Action item
Return the records that follow, matching each one exactly.

Stored data

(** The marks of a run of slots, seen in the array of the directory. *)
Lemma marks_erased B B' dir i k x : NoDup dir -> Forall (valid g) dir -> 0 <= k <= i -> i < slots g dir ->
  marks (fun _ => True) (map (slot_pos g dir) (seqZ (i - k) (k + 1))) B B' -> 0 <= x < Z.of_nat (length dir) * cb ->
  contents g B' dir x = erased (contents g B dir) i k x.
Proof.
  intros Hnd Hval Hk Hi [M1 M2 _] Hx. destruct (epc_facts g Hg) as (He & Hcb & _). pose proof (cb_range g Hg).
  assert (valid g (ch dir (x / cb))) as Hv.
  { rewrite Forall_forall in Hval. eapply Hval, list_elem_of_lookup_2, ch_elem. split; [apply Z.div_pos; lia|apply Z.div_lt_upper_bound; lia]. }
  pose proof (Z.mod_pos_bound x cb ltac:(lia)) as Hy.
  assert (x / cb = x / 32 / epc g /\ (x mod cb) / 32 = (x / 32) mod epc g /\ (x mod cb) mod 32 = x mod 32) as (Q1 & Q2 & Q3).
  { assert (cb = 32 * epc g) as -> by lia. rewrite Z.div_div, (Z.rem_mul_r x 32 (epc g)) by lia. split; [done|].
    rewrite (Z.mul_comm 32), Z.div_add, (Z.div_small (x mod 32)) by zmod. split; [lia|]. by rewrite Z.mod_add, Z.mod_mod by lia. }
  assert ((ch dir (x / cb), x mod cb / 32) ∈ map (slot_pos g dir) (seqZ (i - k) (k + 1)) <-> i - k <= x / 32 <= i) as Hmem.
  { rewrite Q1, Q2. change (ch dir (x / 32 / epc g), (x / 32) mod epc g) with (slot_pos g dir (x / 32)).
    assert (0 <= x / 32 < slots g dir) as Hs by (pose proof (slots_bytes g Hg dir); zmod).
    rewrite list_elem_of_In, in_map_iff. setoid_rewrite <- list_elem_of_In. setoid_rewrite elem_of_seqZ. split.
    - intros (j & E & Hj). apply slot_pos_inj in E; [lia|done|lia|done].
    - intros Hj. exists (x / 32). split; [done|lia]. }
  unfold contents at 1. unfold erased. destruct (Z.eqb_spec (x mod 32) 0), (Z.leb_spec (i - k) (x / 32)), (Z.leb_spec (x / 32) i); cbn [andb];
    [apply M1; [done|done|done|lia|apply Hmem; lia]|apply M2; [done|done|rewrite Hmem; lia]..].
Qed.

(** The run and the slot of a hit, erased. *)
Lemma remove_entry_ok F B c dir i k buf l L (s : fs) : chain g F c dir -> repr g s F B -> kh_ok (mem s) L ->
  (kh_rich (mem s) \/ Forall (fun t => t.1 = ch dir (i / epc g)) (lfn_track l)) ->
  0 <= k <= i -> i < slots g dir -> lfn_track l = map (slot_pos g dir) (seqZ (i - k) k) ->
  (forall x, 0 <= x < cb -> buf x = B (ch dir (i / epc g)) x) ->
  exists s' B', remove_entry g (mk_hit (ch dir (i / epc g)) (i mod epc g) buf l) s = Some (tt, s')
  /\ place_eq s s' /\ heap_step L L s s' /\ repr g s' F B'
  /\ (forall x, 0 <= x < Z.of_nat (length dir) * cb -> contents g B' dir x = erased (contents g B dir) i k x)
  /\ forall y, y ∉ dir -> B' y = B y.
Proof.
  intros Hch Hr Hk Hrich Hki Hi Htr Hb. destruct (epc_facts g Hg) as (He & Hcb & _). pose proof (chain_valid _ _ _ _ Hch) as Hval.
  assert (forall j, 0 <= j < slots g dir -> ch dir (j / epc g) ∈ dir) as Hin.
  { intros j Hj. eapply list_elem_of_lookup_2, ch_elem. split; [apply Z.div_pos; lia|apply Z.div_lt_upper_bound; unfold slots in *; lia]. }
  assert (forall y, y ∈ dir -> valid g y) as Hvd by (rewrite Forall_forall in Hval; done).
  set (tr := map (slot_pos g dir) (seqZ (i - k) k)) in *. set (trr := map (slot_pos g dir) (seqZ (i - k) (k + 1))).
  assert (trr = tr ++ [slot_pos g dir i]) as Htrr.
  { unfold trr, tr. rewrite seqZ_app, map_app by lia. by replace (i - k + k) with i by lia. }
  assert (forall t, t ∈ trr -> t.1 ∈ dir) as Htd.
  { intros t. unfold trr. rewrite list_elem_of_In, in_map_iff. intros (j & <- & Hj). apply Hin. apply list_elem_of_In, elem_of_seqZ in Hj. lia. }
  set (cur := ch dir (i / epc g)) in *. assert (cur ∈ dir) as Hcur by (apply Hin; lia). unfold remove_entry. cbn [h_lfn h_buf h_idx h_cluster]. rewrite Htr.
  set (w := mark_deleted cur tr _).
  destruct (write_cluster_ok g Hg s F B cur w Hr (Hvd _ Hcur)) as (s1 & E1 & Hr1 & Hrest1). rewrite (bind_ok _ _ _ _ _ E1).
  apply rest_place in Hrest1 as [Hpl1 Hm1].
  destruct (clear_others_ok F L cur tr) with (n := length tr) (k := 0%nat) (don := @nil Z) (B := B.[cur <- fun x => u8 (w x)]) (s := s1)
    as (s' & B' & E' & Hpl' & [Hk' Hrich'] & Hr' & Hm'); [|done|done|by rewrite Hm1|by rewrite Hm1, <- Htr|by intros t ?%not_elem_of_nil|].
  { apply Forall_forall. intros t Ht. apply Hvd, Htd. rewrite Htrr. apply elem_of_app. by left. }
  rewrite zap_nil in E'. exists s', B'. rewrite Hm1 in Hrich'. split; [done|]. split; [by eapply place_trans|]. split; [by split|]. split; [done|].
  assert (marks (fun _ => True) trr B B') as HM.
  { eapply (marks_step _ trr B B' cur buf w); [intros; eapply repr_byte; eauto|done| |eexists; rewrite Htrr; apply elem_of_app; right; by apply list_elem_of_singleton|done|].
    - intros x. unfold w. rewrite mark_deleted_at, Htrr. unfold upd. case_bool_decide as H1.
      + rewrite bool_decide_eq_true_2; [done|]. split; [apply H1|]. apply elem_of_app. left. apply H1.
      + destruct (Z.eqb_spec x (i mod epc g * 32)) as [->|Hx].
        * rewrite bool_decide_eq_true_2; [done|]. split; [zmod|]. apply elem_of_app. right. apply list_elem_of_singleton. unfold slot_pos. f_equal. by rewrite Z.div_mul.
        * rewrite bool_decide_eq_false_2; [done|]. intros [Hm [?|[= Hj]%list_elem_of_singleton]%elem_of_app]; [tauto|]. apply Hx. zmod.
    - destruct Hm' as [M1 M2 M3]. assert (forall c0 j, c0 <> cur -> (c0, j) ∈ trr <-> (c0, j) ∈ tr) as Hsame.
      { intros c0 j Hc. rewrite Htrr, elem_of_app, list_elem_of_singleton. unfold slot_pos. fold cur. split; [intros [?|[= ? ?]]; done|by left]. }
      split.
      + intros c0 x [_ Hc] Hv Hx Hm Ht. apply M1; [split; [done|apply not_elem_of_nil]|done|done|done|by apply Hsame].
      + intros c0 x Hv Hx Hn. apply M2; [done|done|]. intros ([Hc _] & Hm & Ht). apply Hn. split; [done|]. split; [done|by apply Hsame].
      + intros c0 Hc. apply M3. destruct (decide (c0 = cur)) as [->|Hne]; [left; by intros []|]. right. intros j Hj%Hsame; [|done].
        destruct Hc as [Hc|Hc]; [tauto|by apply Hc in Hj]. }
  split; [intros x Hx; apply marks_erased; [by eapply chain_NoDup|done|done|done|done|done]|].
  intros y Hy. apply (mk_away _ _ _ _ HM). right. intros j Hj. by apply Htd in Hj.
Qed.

Answer space
(** The marks of a run of slots, seen in the array of the directory. *)
Lemma marks_erased B B' dir i k x : NoDup dir -> Forall (valid g) dir -> 0 <= k <= i -> i < slots g dir ->
  marks (fun _ => True) (map (slot_pos g dir) (seqZ (i - k) (k + 1))) B B' -> 0 <= x < Z.of_nat (length dir) * cb ->
  contents g B' dir x = erased (contents g B dir) i k x.
Proof.
  intros Hnd Hval Hk Hi [M1 M2 _] Hx. destruct (epc_facts g Hg) as (He & Hcb & _). pose proof (cb_range g Hg).
  assert (valid g (ch dir (x / cb))) as Hv.
  { rewrite Forall_forall in Hval. eapply Hval, list_elem_of_lookup_2, ch_elem. split; [apply Z.div_pos; lia|apply Z.div_lt_upper_bound; lia]. }
  pose proof (Z.mod_pos_bound x cb ltac:(lia)) as Hy.
  assert (x / cb = x / 32 / epc g /\ (x mod cb) / 32 = (x / 32) mod epc g /\ (x mod cb) mod 32 = x mod 32) as (Q1 & Q2 & Q3).
  { assert (cb = 32 * epc g) as -> by lia. rewrite Z.div_div, (Z.rem_mul_r x 32 (epc g)) by lia. split; [done|].
    rewrite (Z.mul_comm 32), Z.div_add, (Z.div_small (x mod 32)) by zmod. split; [lia|]. by rewrite Z.mod_add, Z.mod_mod by lia. }
  assert ((ch dir (x / cb), x mod cb / 32) ∈ map (slot_pos g dir) (seqZ (i - k) (k + 1)) <-> i - k <= x / 32 <= i) as Hmem.
  { rewrite Q1, Q2. change (ch dir (x / 32 / epc g), (x / 32) mod epc g) with (slot_pos g dir (x / 32)).
    assert (0 <= x / 32 < slots g dir) as Hs by (pose proof (slots_bytes g Hg dir); zmod).
    rewrite list_elem_of_In, in_map_iff. setoid_rewrite <- list_elem_of_In. setoid_rewrite elem_of_seqZ. split.
    - intros (j & E & Hj). apply slot_pos_inj in E; [lia|done|lia|done].
    - intros Hj. exists (x / 32). split; [done|lia]. }
  unfold contents at 1. unfold erased. destruct (Z.eqb_spec (x mod 32) 0), (Z.leb_spec (i - k) (x / 32)), (Z.leb_spec (x / 32) i); cbn [andb];
    [apply M1; [done|done|done|lia|apply Hmem; lia]|apply M2; [done|done|rewrite Hmem; lia]..].
Qed.

(** The run and the slot of a hit, erased. *)
Lemma remove_entry_ok F B c dir i k buf l L (s : fs) : chain g F c dir -> repr g s F B -> kh_ok (mem s) L ->
  (kh_rich (mem s) \/ Forall (fun t => t.1 = ch dir (i / epc g)) (lfn_track l)) ->
  0 <= k <= i -> i < slots g dir -> lfn_track l = map (slot_pos g dir) (seqZ (i - k) k) ->
  (forall x, 0 <= x < cb -> buf x = B (ch dir (i / epc g)) x) ->
  exists s' B', remove_entry g (mk_hit (ch dir (i / epc g)) (i mod epc g) buf l) s = Some (tt, s')
  /\ place_eq s s' /\ heap_step L L s s' /\ repr g s' F B'
  /\ (forall x, 0 <= x < Z.of_nat (length dir) * cb -> contents g B' dir x = erased (contents g B dir) i k x)
  /\ forall y, y ∉ dir -> B' y = B y.
Proof.
  intros Hch Hr Hk Hrich Hki Hi Htr Hb. destruct (epc_facts g Hg) as (He & Hcb & _). pose proof (chain_valid _ _ _ _ Hch) as Hval.
  assert (forall j, 0 <= j < slots g dir -> ch dir (j / epc g) ∈ dir) as Hin.
  { intros j Hj. eapply list_elem_of_lookup_2, ch_elem. split; [apply Z.div_pos; lia|apply Z.div_lt_upper_bound; unfold slots in *; lia]. }
  assert (forall y, y ∈ dir -> valid g y) as Hvd by (rewrite Forall_forall in Hval; done).
  set (tr := map (slot_pos g dir) (seqZ (i - k) k)) in *. set (trr := map (slot_pos g dir) (seqZ (i - k) (k + 1))).
  assert (trr = tr ++ [slot_pos g dir i]) as Htrr.
  { unfold trr, tr. rewrite seqZ_app, map_app by lia. by replace (i - k + k) with i by lia. }
  assert (forall t, t ∈ trr -> t.1 ∈ dir) as Htd.
  { intros t. unfold trr. rewrite list_elem_of_In, in_map_iff. intros (j & <- & Hj). apply Hin. apply list_elem_of_In, elem_of_seqZ in Hj. lia. }
  set (cur := ch dir (i / epc g)) in *. assert (cur ∈ dir) as Hcur by (apply Hin; lia). unfold remove_entry. cbn [h_lfn h_buf h_idx h_cluster]. rewrite Htr.
  set (w := mark_deleted cur tr _).
  destruct (write_cluster_ok g Hg s F B cur w Hr (Hvd _ Hcur)) as (s1 & E1 & Hr1 & Hrest1). rewrite (bind_ok _ _ _ _ _ E1).
  apply rest_place in Hrest1 as [Hpl1 Hm1].
  destruct (clear_others_ok F L cur tr) with (n := length tr) (k := 0%nat) (don := @nil Z) (B := B.[cur <- fun x => u8 (w x)]) (s := s1)
    as (s' & B' & E' & Hpl' & [Hk' Hrich'] & Hr' & Hm'); [|done|done|by rewrite Hm1|by rewrite Hm1, <- Htr|by intros t ?%not_elem_of_nil|].
  { apply Forall_forall. intros t Ht. apply Hvd, Htd. rewrite Htrr. apply elem_of_app. by left. }
  rewrite zap_nil in E'. exists s', B'. rewrite Hm1 in Hrich'. split; [done|]. split; [by eapply place_trans|]. split; [by split|]. split; [done|].
  assert (marks (fun _ => True) trr B B') as HM.
  { eapply (marks_step _ trr B B' cur buf w); [intros; eapply repr_byte; eauto|done| |eexists; rewrite Htrr; apply elem_of_app; right; by apply list_elem_of_singleton|done|].
    - intros x. unfold w. rewrite mark_deleted_at, Htrr. unfold upd. case_bool_decide as H1.
      + rewrite bool_decide_eq_true_2; [done|]. split; [apply H1|]. apply elem_of_app. left. apply H1.
      + destruct (Z.eqb_spec x (i mod epc g * 32)) as [->|Hx].
        * rewrite bool_decide_eq_true_2; [done|]. split; [zmod|]. apply elem_of_app. right. apply list_elem_of_singleton. unfold slot_pos. f_equal. by rewrite Z.div_mul.
        * rewrite bool_decide_eq_false_2; [done|]. intros [Hm [?|[= Hj]%list_elem_of_singleton]%elem_of_app]; [tauto|]. apply Hx. zmod.
    - destruct Hm' as [M1 M2 M3]. assert (forall c0 j, c0 <> cur -> (c0, j) ∈ trr <-> (c0, j) ∈ tr) as Hsame.
      { intros c0 j Hc. rewrite Htrr, elem_of_app, list_elem_of_singleton. unfold slot_pos. fold cur. split; [intros [?|[= ? ?]]; done|by left]. }
      split.
      + intros c0 x [_ Hc] Hv Hx Hm Ht. apply M1; [split; [done|apply not_elem_of_nil]|done|done|done|by apply Hsame].
      + intros c0 x Hv Hx Hn. apply M2; [done|done|]. intros ([Hc _] & Hm & Ht). apply Hn. split; [done|]. split; [done|by apply Hsame].
      + intros c0 Hc. apply M3. destruct (decide (c0 = cur)) as [->|Hne]; [left; by intros []|]. right. intros j Hj%Hsame; [|done].
        destruct Hc as [Hc|Hc]; [tauto|by apply Hc in Hj]. }
  split; [intros x Hx; apply marks_erased; [by eapply chain_NoDup|done|done|done|done|done]|].
  intros y Hy. apply (mk_away _ _ _ _ HM). right. intros j Hj. by apply Htd in Hj.
Qed.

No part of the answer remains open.